What is Shared Decision Making?
Some health problems only have one right treatment choice. For example, a person with a ruptured appendix needs an operation. A patient with a bad infection caused by bacteria needs antibiotics. But for many health problems, there is a decision to be made between two (or more) good treatment choices.
When your doctor or nurse asks you for your opinion in choosing the best treatment for you, this is called shared decision making. For a patient with AFib, shared decision making might work something like this:
- Your doctor or nurse explains to you details about your AFib.
- They also explain all the treatment choices, including the benefits and risks of each choice, for a person just like you.
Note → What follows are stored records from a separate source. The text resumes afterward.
(** Overlapping routes: when a node offers a bundle whose identifier extends
    the identifier of another of its bundles (as [app_10] extends [app_1]), a
    proxy that takes the first route whose prefix matches sends the requests
    for the longer one to either cluster, depending on the order in which the
    map was visited. *)
Theorem overlapping_routes_depend_on_order
    (select : list Route → string → option Route) l n b suffix ports1 ports2 rest :
  (∀ r rs path, select (r :: rs) path =
     if HasPrefix path (Prefix (Match r)) then Some r else select rs path) →
  n ≠ l → suffix ≠ "" →
  let s : ServiceConfigSnapshot := {[ n := {[ b := ports1; b +:+ suffix := ports2 ]} ]} in
  let path := "/" +:+ b +:+ suffix +:+ rest in
  ∃ it1 it2, services_order s it1 ∧ services_order s it2
    ∧ Action <$> select (egress_routes it1 l) path = Some (b +:+ "_cluster")
    ∧ Action <$> select (egress_routes it2 l) path = Some (b +:+ suffix +:+ "_cluster").
Proof.
  intros Hsel Hne Hsuf s path.
  assert (b ≠ b +:+ suffix) as Hb.
  { intros Heq. rewrite <- (str_app_nil_r b) in Heq at 1. by simplify_eq. }
  destruct (ranges_two b (b +:+ suffix) ports1 ports2 Hb) as [Hr1 Hr2].
  assert (∀ entries, ranges {[ b := ports1; b +:+ suffix := ports2 ]} entries →
    services_order s [(n, entries)]) as Hord.
  { intros entries He. eexists. split; [apply ranges_canonical |].
    unfold s. rewrite map_to_list_singleton. repeat constructor. done. }
  exists [(n, [(b, ports1); (b +:+ suffix, ports2)])],
    [(n, [(b +:+ suffix, ports2); (b, ports1)])].
  split_and!; [by apply Hord | by apply Hord | |].
  - erewrite egress_routes_remote by done. simpl. rewrite Hsel. unfold make_route. simpl.
    rewrite bool_decide_eq_false_2 by done.
    rewrite (proj2 (HasPrefix_spec _ _)); [done |]. exists (suffix +:+ rest).
    unfold path. by rewrite str_app_assoc.
  - erewrite egress_routes_remote by done. simpl. rewrite Hsel. unfold make_route. simpl.
    rewrite bool_decide_eq_false_2 by done.
    rewrite (proj2 (HasPrefix_spec _ _)).
    + simpl. by rewrite str_app_assoc.
    + exists rest. unfold path. by rewrite !str_app_assoc.
Qed.
(* ===== verification/ControlPlane.v ===== *)
(** The control plane as a concurrent system: the two goroutines of
    [xds.Server.RegisterServer] ([server.go]), the handlers of the node and
    of the service registry, the unbuffered channels between them and the
    shared mutex.

    Every critical section is atomic, since the registries and the xDS server
    use the same mutex.  Between them the handlers and goroutines interleave
    freely: a handler blocks on its unbuffered channel until the goroutine of
    that channel waits to receive, and a goroutine that has received works
    once it gets the lock.  The map of services is shared by reference: after
    the first update the xDS server reads the registry's own map, including
    changes whose update has not been received yet. *)
From S2P Require Import Prelude GoStrings Slices NodeRegistry ServiceRegistry Envoy Config Xds.


(** Which map [x.services] refers to: the empty one [NewServer] made, or the
    map of the service registry. *)
Inductive services_ref := RefInitial | RefRegistry.

(** A goroutine of [RegisterServer]: waiting in its [select], holding a value
    it has received, or returned. *)
Inductive loop_state (A : Type) :=
| Waiting
| Received (a : A)
| Returned.
Arguments Waiting {A}.
Arguments Received {A} a.
Arguments Returned {A}.

Section control_plane.
Context `{SnapshotPkg, SlicesPkg}.
Variable cfg : Config.

(** [sending_nodes]: the nodes whose [Register] call is blocked at
    [s.chanNodes <- newNode]; [sending_services]: the sessions blocked at
    [s.updateChannel <- s.services]. *)
Record ControlPlane := {
  nodeRegistry : NodeRegistryServer;
  services : ServiceConfigSnapshot;
  xds : Server;
  xds_services : services_ref;
  sending_nodes : list NodeAddr;
  sending_services : list nat;
  node_loop : loop_state NodeAddr;
  service_loop : loop_state services_ref;
  crashed : bool;
}.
- Then you have a chance to share what is important to YOU. This includes big things like your concern about being disabled by a stroke, or your fear of bleeding complications. It can also include things like the inconvenience of regular blood tests, or worry about the cost of certain medicines.
- Once you both feel sure that you understand each other, you and your doctor or nurse decide together what treatment makes the most sense for you.
For some health conditions, there are “infographics” or pictures that can show you very clearly the “up-side” and the “down-side” of 2 or more different treatment choices (one choice might be doing nothing) for a person just like you. Ask your doctor or nurse about whether a decision tool might be helpful for you. Some of these tools can be found on the internet. Others can be printed out.